Question

paired-end reads, idxstats, and samtools and grep

0

Entering edit mode

19 months ago

Bogdan ★ 1.4k

Dear all,

I would appreciate having your insight on the following situation when dealing with a bam file that contains paired end reads of ChIP-seq and a specific spike-in (sequence A).

I do see a discrepancy between the number of sequenceA reported by "samtools idxstats" versus "grep sequenceA". The question is why ?

A. shall I work with the entire bam file, that contained both Read1 and Read2 of paired-end pair (ALL reads), and spike-ins sequence A, and samtools idxstats produces the following output regarding the number of these sequences in the file:

*sequence_A :: 313668

B. Shall I separate the BAM file into 2 bam files that contain either FWD or REV reads, the results of samtools idxstats show 1/2 of the number of sequence A :

<> FWD reads :

"sequence _A : 156713

<> REV reads :

" sequence_A : 156955"

C. So far, so good. The question arises when I check the number of Sequence_A in the BAM files with ALL reads, FWD or REV reads, by using "grep" the numbers are :

<> ALL reads :

samtools view ALL_READS.bam | grep "Sequence A" | wc -l :: 130481

<> FWD reads :

samtools view FWD_READS.bam | grep "Sequence A" | wc -l :: 0

<> REV reads :

samtools view REV_READS.bam | grep "Sequence A" | wc -l :: 130481

**

The code that I am using is shown below : 

     samtools view -b -F 4 $FILE -o "${FILE%.bam}.map.bam"

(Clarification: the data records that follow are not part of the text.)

(* ===== verification/ConfigValidator.v ===== *)
(** * ConfigValidator: schema checks of configuration documents

    Models class ConfigValidator of src/src/config/components/validator.hpp
    and validator.cpp: the recursive check of a document against a schema,
    custom rules, schema loading and the static checks.  An exception of the
    JSON library inside the check is [Throw what].  The recursion goes into the
    members of the document, whose depth is enough fuel.  Regular expressions,
    the conversion of a double to an integer and the custom rules are
    parameters.  Left out: the logger, the methods the header declares and no
    file defines, the options that no code reads. *)

From S2P Require Import Prelude Text JsonCodec JsonTree Json5 ConfigSerializer.

Local Open Scope Z_scope.

Record ValidationResult := mkValidation {
  isValid : bool;
  errors : list string;
  warnings : list string;
  path : string
}.
#[export] Instance ValidationResult_eta : Eta ValidationResult := λ r,
  mkValidation (isValid r) (errors r) (warnings r) (path r).
#[export] Instance isValid_upd : Upd isValid. Proof. derive_upd. Defined.
#[export] Instance errors_upd : Upd errors. Proof. derive_upd. Defined.
#[export] Instance warnings_upd : Upd warnings. Proof. derive_upd. Defined.

Definition new_result (p : string) : ValidationResult := mkValidation true [] [] p.
Definition addError (e : string) (r : ValidationResult) : ValidationResult :=
  r <| isValid := false |> <| errors ::= (λ l, l ++ [e]) |>.
Definition addWarning (e : string) (r : ValidationResult) : ValidationResult :=
  r <| warnings ::= (λ l, l ++ [e]) |>.

(** The numbered lines of [getErrorMessage] and [getWarningMessage]. *)
Definition message_of (title : string) (p : string) (l : list string) : string :=
  match l with
  | [] => ""
  | _ => title +:+ (if str_empty p then "" else " at '" +:+ p +:+ "'") +:+ ":" +:+ String NEWLINE
           (foldr (λ ie acc, "  " +:+ pretty (Z.of_nat (S ie.1)) +:+ ". " +:+ ie.2 +:+ String NEWLINE acc) ""%string
              (imap (λ i e, (i, e)) l))
  end.
Definition getErrorMessage (r : ValidationResult) : string := message_of "Validation errors" (path r) (errors r).
Definition getWarningMessage (r : ValidationResult) : string := message_of "Validation warnings" (path r) (warnings r).

Definition mergeResults (target source : ValidationResult) : ValidationResult :=
  (if isValid source then target else target <| isValid := false |>)
    <| errors ::= (λ l, l ++ errors source) |> <| warnings ::= (λ l, l ++ warnings source) |>.

Section validator.
Context `{JP : JsonPrinter J F, FO : !Floats F, HI : !HashIter string}.
Context (size_of_float : F → Z)                  (* static_cast<size_t> *)
  (regex_match : string → string → option bool). (* pattern, text; None is regex_error *)

Abbreviation Checked := (result string ValidationResult).

(** [get<size_t>()], [get<double>()], [get<std::string>()]: type_error 302 for
    the other kinds. *)
Definition get_size (j : J) : result string Z :=
  match jt_shape j with
  | ShInt z => Ok (to_size z)
  | ShFloat f => Ok (size_of_float f)
  | _ => Throw (jt_what 302 j)
  end.
Definition get_double (j : J) : result string F :=
  match jt_shape j with
  | ShInt z => Ok (f_of_Z z)
  | ShFloat f => Ok f
  | _ => Throw (jt_what 302 j)
  end.
Definition get_text (j : J) : result string string :=
  match jt_shape j with ShString s => Ok s | _ => Throw (jt_what 302 j) end.

Definition is_number (j : J) : bool := match jt_shape j with ShInt _ | ShFloat _ => true | _ => false end.
Definition is_integer (j : J) : bool := match jt_shape j with ShInt _ => true | _ => false end.
Definition is_boolean (j : J) : bool := match jt_shape j with ShBool _ => true | _ => false end.

Definition type_name (j : J) : string :=
  match jt_shape j with
  | ShNull => "null" | ShBool _ => "boolean" | ShInt _ | ShFloat _ => "number" | ShString _ => "string"
  | ShArray _ => "array" | ShObject _ => "object"
  end.
(* ===== verification/ConfigManager.v ===== *)
(** * ConfigManager: the configuration store

    Models src/src/config/core/manager.hpp and manager.cpp: one JSON document
    addressed by paths like "server/port", with an optional validation of the
    values written, an optional cache of the values read, callbacks, loading
    and saving of files, merging and listing.  The cache, the validator and the
    serializer are those of Cache.v, ConfigValidator.v and ConfigSerializer.v.
    Every method takes the lock of the document, so it is one step; the clock
    is an argument, read once.  Callbacks are kept by number, and the calls are
    recorded in [notified].  Left out: the background saving thread, which
    nothing ever gives a file to save, the file watcher, whose event handler is
    [onFileChanged], the average times and the logger. *)

From S2P Require Import Prelude Text JsonCodec JsonTree Json5 Cache ConfigSerializer ConfigValidator.

Inductive FileEvent := CREATED | MODIFIED | DELETED | MOVED.

Record Options := mkManagerOptions {
  enable_auto_reload : bool;
  enable_validation : bool;
  enable_caching : bool
}.
Definition default_manager_options : Options := mkManagerOptions true true true.

Record Metrics := mkMetrics {
  total_operations : nat;
  cache_hits : nat;
  cache_misses : nat;
  validation_successes : nat;
  validation_failures : nat;
  files_loaded : nat;
  files_saved : nat;
  auto_reloads : nat
}.
Definition no_metrics : Metrics := mkMetrics 0 0 0 0 0 0 0 0.
#[export] Instance Metrics_eta : Eta Metrics := λ x,
  mkMetrics (total_operations x) (cache_hits x) (cache_misses x) (validation_successes x)
    (validation_failures x) (files_loaded x) (files_saved x) (auto_reloads x).
#[export] Instance total_operations_upd : Upd total_operations. Proof. derive_upd. Defined.
#[export] Instance cache_hits_upd : Upd cache_hits. Proof. derive_upd. Defined.
#[export] Instance cache_misses_upd : Upd cache_misses. Proof. derive_upd. Defined.
#[export] Instance validation_successes_upd : Upd validation_successes. Proof. derive_upd. Defined.
#[export] Instance validation_failures_upd : Upd validation_failures. Proof. derive_upd. Defined.
#[export] Instance files_loaded_upd : Upd files_loaded. Proof. derive_upd. Defined.
#[export] Instance files_saved_upd : Upd files_saved. Proof. derive_upd. Defined.
#[export] Instance auto_reloads_upd : Upd auto_reloads. Proof. derive_upd. Defined.

(** ** Paths into a document *)

Section document.
Context `{JT : JsonTree J F}.

(** The segments of a path that are looked at. *)
Definition segments (key_path : string) : list string :=
  filter (λ k, str_empty k = false) (split_on "/"%char key_path).

Fixpoint lookup_path (keys : list string) (p : J) : option J :=
  match keys with
  | [] => Some p
  | k :: rest => match jt_find p k with Some child => lookup_path rest child | None => None end
  end.

Inductive walk_end := Stored (currentPath : string) (stored : J) | Refused | Threw.

Definition empty_object : J := jt_make (ShObject []).

(** [push_back] on an array. *)
Definition push_back (j v : J) : J :=
  match jt_shape j with ShArray l => jt_array (l ++ [v]) | _ => j end.

(** The last segment: assign, or append to an array. *)
Definition store_at (append : bool) (value : J) (k cur : string) (p : J) : J * walk_end :=
  let put v := match jt_put p k v with Ok p' => (p', Stored cur v) | Throw _ => (p, Threw) end in
  if append then
    match jt_find p k with
    | None => put (push_back (jt_array []) value)
    | Some old => if jt_is_array old then put (push_back old value) else (p, Refused)
    end
  else put value.

(** The loop of [setOrAppendImpl], which creates the objects on its way. *)
Fixpoint set_walk (append : bool) (value : J) (keys : list string) (cur : string) (p : J) : J * walk_end :=
  match keys with
  | [] => (p, Refused)
  | k :: rest =>
      if str_empty k then set_walk append value rest cur p
      else
        let cur := if str_empty cur then k else cur +:+ "/" +:+ k in
        match rest with
        | [] => store_at append value k cur p
        | _ =>
            let made :=
              match jt_find p k with
              | Some child => if jt_is_object child then Ok (p, child)
                              else let* p' := jt_put p k empty_object in Ok (p', empty_object)
              | None => let* p' := jt_put p k empty_object in Ok (p', empty_object)
              end in
            match made with
            | Throw _ => (p, Threw)
            | Ok (p', child) =>
                let '(child', e) := set_walk append value rest cur child in
                (match jt_put p' k child' with Ok p'' => p'' | Throw _ => p' end, e)
            end
        end
  end.
(** The devices given to [setPrimaryDevice], which does not look at the
    registry. *)
Definition choice (op : manager_op) : list (string * D) :=
  match op with OpSetPrimary t (Some d) => [(t, d)] | _ => [] end.

Section invariant.
Variable chosen : list (string * D).

Record Inv (m : DeviceManager) : Prop := {
  inv_names t : NoDup (getName <$> getDevicesByType m t);
  inv_types t t' d d' : registered m t d → registered m t' d' → getName d = getName d' → t = t';
  inv_primary t d : primaryDevices m !! t = Some (Some d) → registered m t d ∨ (t, d) ∈ chosen;
  inv_states t d : registered m t d → is_Some (deviceStates m !! getName d);
  inv_pending : (length (pendingEvents m) <= MAX_PENDING_EVENTS)%nat;
  inv_ids : NoDup (sub_id <$> eventSubscriptions m);
  inv_next : Forall (λ s, (sub_id s < nextCallbackId m)%nat) (eventSubscriptions m);
  inv_connections : successfulConnections (statistics m) + failedConnections (statistics m) = totalConnections (statistics m);
  inv_operations : successfulOperations (statistics m) + st_failedOperations (statistics m) = st_totalOperations (statistics m)
}.

(** The operations that leave the registry alone. *)
Record quiet (m m' : DeviceManager) : Prop := {
  q_devices : devices m' = devices m;
  q_primary : primaryDevices m' = primaryDevices m;
  q_states n : is_Some (deviceStates m !! n) → is_Some (deviceStates m' !! n);
  q_pending : (length (pendingEvents m) <= MAX_PENDING_EVENTS → length (pendingEvents m') <= MAX_PENDING_EVENTS)%nat;
  q_subs : eventSubscriptions m' = eventSubscriptions m;
  q_next : nextCallbackId m' = nextCallbackId m;
  q_connections : successfulConnections (statistics m') + failedConnections (statistics m') - totalConnections (statistics m')
    = successfulConnections (statistics m) + failedConnections (statistics m) - totalConnections (statistics m);
  q_operations : successfulOperations (statistics m') + st_failedOperations (statistics m') - st_totalOperations (statistics m')
    = successfulOperations (statistics m) + st_failedOperations (statistics m) - st_totalOperations (statistics m)
}.

#[export] Instance quiet_preorder : PreOrder quiet.
Proof.
  split; [by split|]. intros m1 m2 m3 [] []. split; try congruence; auto.
Qed.

Lemma quiet_inv m m' : quiet m m' → Inv m → Inv m'.
Proof.
  intros [Hd Hp Hs Hq Hsub Hn Hc Ho] [].
  assert (Hg : ∀ t, getDevicesByType m' t = getDevicesByType m t) by (intros t; unfold getDevicesByType; by rewrite Hd).
  unfold registered in *. split; intros *; unfold registered; rewrite ?Hg, ?Hp, ?Hsub, ?Hn; eauto; lia.
Qed.

Lemma quiet_fold {A} (f : DeviceManager → A → DeviceManager) l m : (∀ m a, quiet m (f m a)) → quiet m (fold_left f l m).
Proof.
  intros Hf. revert m. induction l as [|a l IH]; intros m; cbn; [done|]. etrans; [apply Hf|apply IH].
Qed.

Lemma quiet_world f m : quiet m (m <| world ::= f |>).
Proof. by split. Qed.
Lemma quiet_metadata f m : quiet m (m <| deviceMetadata ::= f |>).
Proof. by split. Qed.

Lemma quiet_update_state n f m : quiet m (update_state n f m).
Proof.
  split; try done. intros n' Hn'. cbn. destruct (decide (n = n')) as [->|]; [rewrite lookup_insert_eq; eauto|by rewrite lookup_insert_ne].
Qed.
Lemma quiet_updateDeviceState n b m : quiet m (updateDeviceState n b m).
Proof. apply quiet_update_state. Qed.

Lemma quiet_emit ev m : quiet m (emitEvent ev m).
Proof. split; try done. intros _. cbn. rewrite length_last_n. lia. Qed.

Lemma quiet_retries m : quiet m (count (λ s, s <| totalRetries ::= Z.succ |>) m).
Proof. by split. Qed.

Hint Resolve quiet_world quiet_metadata quiet_update_state quiet_updateDeviceState quiet_emit quiet_retries : quiet.
Definition one_failed (m : DeviceManager) : DeviceManager := count (λ s, s <| failedConnections ::= Z.succ |>) m.

Lemma quiet_one_failed m m' : quiet m m' → quiet (one_failed m) (one_failed m').
Proof. intros []; split; try done; cbn; lia. Qed.

Lemma quiet_connect_loop k i d n timeout c m : quiet (one_failed m) (connect_loop k i d n timeout c m).1.
Proof.
  revert i m. induction k as [|k IH]; intros i m; [done|]. cbn [connect_loop]. unfold run_driver.
  destruct (drv_connect d "" timeout 1 (world m)) as [w r].
  assert (Hstep : quiet (one_failed m) (one_failed (m <| world := w |>))) by (apply quiet_one_failed, quiet_world).
  assert (Hretry : ∀ i, quiet (one_failed m) (connect_loop k (i + 1) d n timeout c
    (if i + 1 <=? maxRetries c then count (λ s, s <| totalRetries ::= Z.succ |>)
       ((m <| world := w |>) <| world ::= sleep_for (calculateRetryDelay c (i + 1)) |>) else m <| world := w |>)).1).
  { intros i'. etrans; [exact Hstep|]. etrans; [|apply IH]. apply quiet_one_failed. destruct (i' + 1 <=? _); [|done].
    etrans; [apply quiet_world|apply quiet_retries]. }
  destruct r as [[]|what]; [|apply Hretry..]. cbn [fst].
  etrans; [|apply quiet_emit]. etrans; [|apply quiet_updateDeviceState]. split; try done; cbn; lia.
Qed.

Lemma quiet_connect n timeout m : quiet m (connectDeviceByName n timeout m).1.
Proof.
  unfold connectDeviceByName. destruct (findDeviceByName m n) as [d|]; [|done].
  set (m1 := count _ m). cbn zeta. destruct (connect_loop _ _ _ _ _ _ m1) as [m' r] eqn:E. cbn [fst].
  pose proof (quiet_connect_loop (Z.to_nat (maxRetries (getRetryConfig m1 n) + 1)) 0 d n timeout (getRetryConfig m1 n) m1) as Hl.
  rewrite E in Hl. etrans; [|exact Hl]. split; try done; cbn; lia.
Qed.

Lemma quiet_run {A} (f : W → W * A) m : quiet m (run_driver f m).1.
Proof. unfold run_driver. destruct (f (world m)) as [w a]. apply quiet_world. Qed.

Lemma quiet_disconnect n m : quiet m (disconnectDeviceByName n m).1.
Proof.
  unfold disconnectDeviceByName. destruct (findDeviceByName m n) as [d|]; [|done].
  pose proof (quiet_run (drv_disconnect d) m) as Hr. destruct (run_driver _ m) as [m' [[]|]]; try done. cbn [fst].
  etrans; [exact Hr|]. etrans; [apply quiet_updateDeviceState|apply quiet_emit].
Qed.

Lemma quiet_switch f b m d : quiet m (switch_device f b m d).
Proof.
  unfold switch_device. pose proof (quiet_run (f d) m) as Hr. destruct (run_driver _ m) as [m' []]; [|done].
  etrans; [exact Hr|apply quiet_updateDeviceState].
Qed.

Lemma quiet_by_type t f m : (∀ m d, quiet m (f m d)) → quiet m (after m (by_type t f m)).
Proof. intros Hf. unfold by_type. destruct (devices m !! t); [|done]. by apply quiet_fold. Qed.

Lemma quiet_with_device {A} n (f : D → W → W * A) m : quiet m (with_device n f m).1.
Proof.
  unfold with_device. destruct (findDeviceByName m n) as [d|]; [|done].
  pose proof (quiet_run (f d) m) as Hr. by destruct (run_driver _ m).
Qed.

Lemma quiet_scan t m : quiet m (scanDevices t m).1.
Proof.
  unfold scanDevices. destruct (devices m !! t) as [l|]; [|done].
  enough (Hf : ∀ m ports, quiet m (fold_left scan_one l (m, ports)).1).
  { specialize (Hf m []). by destruct (fold_left _ _ _). }
  induction l as [|d l IH]; intros m' ports; cbn; [done|].
  pose proof (quiet_run (drv_scan d) m') as Hr. destruct (run_driver _ m') as [m2 found]. etrans; [exact Hr|apply IH].
Qed.

Lemma quiet_check m td : quiet m (check_device m td).
Proof.
  unfold check_device. destruct td as [t d]. destruct (drv_isConnected d (world m)) as [b|]; [|done].
  etrans; [apply (quiet_update_state (getName d) id)|]. cbn zeta. destruct (Bool.eqb _ _); [done|].
  etrans; [apply quiet_updateDeviceState|apply quiet_emit].
Qed.

Lemma quiet_refresh l m : quiet m (refresh_loop l m).1.
Proof.
  revert m. induction l as [|[t d] l IH]; intros m; cbn; [done|].
  destruct (drv_isConnected d (world m)); [|done]. etrans; [apply quiet_updateDeviceState|apply IH].
Qed.

Lemma quiet_reset n m : quiet m (after m (resetDevice n m)).
Proof.
  unfold resetDevice. destruct (findDeviceByName m n); [|done]. cbn [after].
  etrans; [apply quiet_update_state|apply quiet_emit].
Qed.

Lemma quiet_abort n m : quiet m (abortDeviceOperation n m).
Proof.
  unfold abortDeviceOperation. destruct (deviceStates m !! n) as [s|] eqn:E; [|done].
  split; try done. intros n' Hn'. cbn. destruct (decide (n = n')) as [->|]; [rewrite lookup_insert_eq; eauto|by rewrite lookup_insert_ne].
Qed.

Lemma quiet_count_operation ok m :
  quiet m (count (λ s, let s := s <| st_totalOperations ::= Z.succ |> in
    if ok : bool then s <| successfulOperations ::= Z.succ |> else s <| st_failedOperations ::= Z.succ |>) m).
Proof. destruct ok; split; try done; cbn; lia. Qed.

Lemma quiet_health n ok m : quiet m (updateDeviceHealth n ok m).
Proof. etrans; [|apply quiet_count_operation]. apply quiet_update_state. Qed.

Lemma quiet_import l m : quiet m (import_devices l m).1.
Proof.
  revert m. induction l as [|dj l IH]; intros m; cbn; [done|].
  destruct (jt_find dj "name") as [n|]; [|apply IH]. destruct (jt_find dj "metadata") as [meta|]; [|apply IH].
  destruct (jt_get_string n); [|done]. destruct (metadata_fromJson meta); [|done].
  etrans; [apply quiet_metadata|apply IH].
Qed.

Lemma quiet_execute_loop k i operation d c r m : quiet m (execute_loop k i operation d c r m).1.
Proof.
  revert i r m. induction k as [|k IH]; intros i r m; [done|]. cbn [execute_loop].
  pose proof (quiet_run (operation d) m) as Hr. destruct (run_driver _ m) as [m' outcome]. cbn [fst] in Hr.
  assert (Hretry : ∀ r, quiet m (execute_loop k (i + 1) operation d c r (if i + 1 <=? maxRetries c then
    (count (λ s, s <| totalRetries ::= Z.succ |>) m') <| world ::= sleep_for (calculateRetryDelay c (i + 1)) |> else m')).1).
  { intros r'. etrans; [exact Hr|]. etrans; [|apply IH]. destruct (i + 1 <=? _); [|done].
    etrans; [apply quiet_retries|apply quiet_world]. }
  destruct outcome as [[]|]; [exact Hr|apply Hretry..].
Qed.

Lemma quiet_execute n operation m : quiet m (executeWithRetry n operation m).1.
Proof. unfold executeWithRetry. destruct (findDeviceByName m n); [apply quiet_execute_loop|done]. Qed.
(** *** Adding and removing *)

Lemma getDevicesByType_insert m t l t' :
  getDevicesByType (m <| devices ::= <[t := l]> |>) t' = if decide (t = t') then l else getDevicesByType m t'.
Proof.
  unfold getDevicesByType. cbn. case_decide as E; [subst; by rewrite lookup_insert_eq|by rewrite lookup_insert_ne].
Qed.

Lemma remove_first_incl p l x : x ∈ remove_first p l → x ∈ l.
Proof. induction l as [|y l IH]; cbn; [done|]. destruct (p y); set_solver. Qed.

Lemma remove_first_sublist p l : sublist (remove_first p l) l.
Proof. induction l as [|y l IH]; cbn; [done|]. destruct (p y); by constructor. Qed.

Lemma remove_first_keeps p l x : x ∈ l → p x = false → x ∈ remove_first p l.
Proof. induction l as [|y l IH]; cbn; [set_solver|]. destruct (p y) eqn:E; [intros [->|]%elem_of_cons; congruence|set_solver]. Qed.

     samtools sort "${FILE%.bam}.map.bam" -o "${FILE%.bam}.map.sort.bam"
     samtools index "${FILE%.bam}.map.sort.bam"

     samtools idxstats "${FILE%.bam}.map.sort.bam" | tee "${FILE%.bam}.map.sort.idxstats" > /dev/null
     samtools view -h "${FILE%.bam}.map.sort.bam" -o "${FILE%.bam}.map.sort.sam"

      ####################################################################################
     #################################################################################### to separate into FORWARD strand

     samtools view -F 0x10  "${FILE%.bam}.map.sort.bam" -bh -o "${FILE%.bam}.map.sort.fwd.bam"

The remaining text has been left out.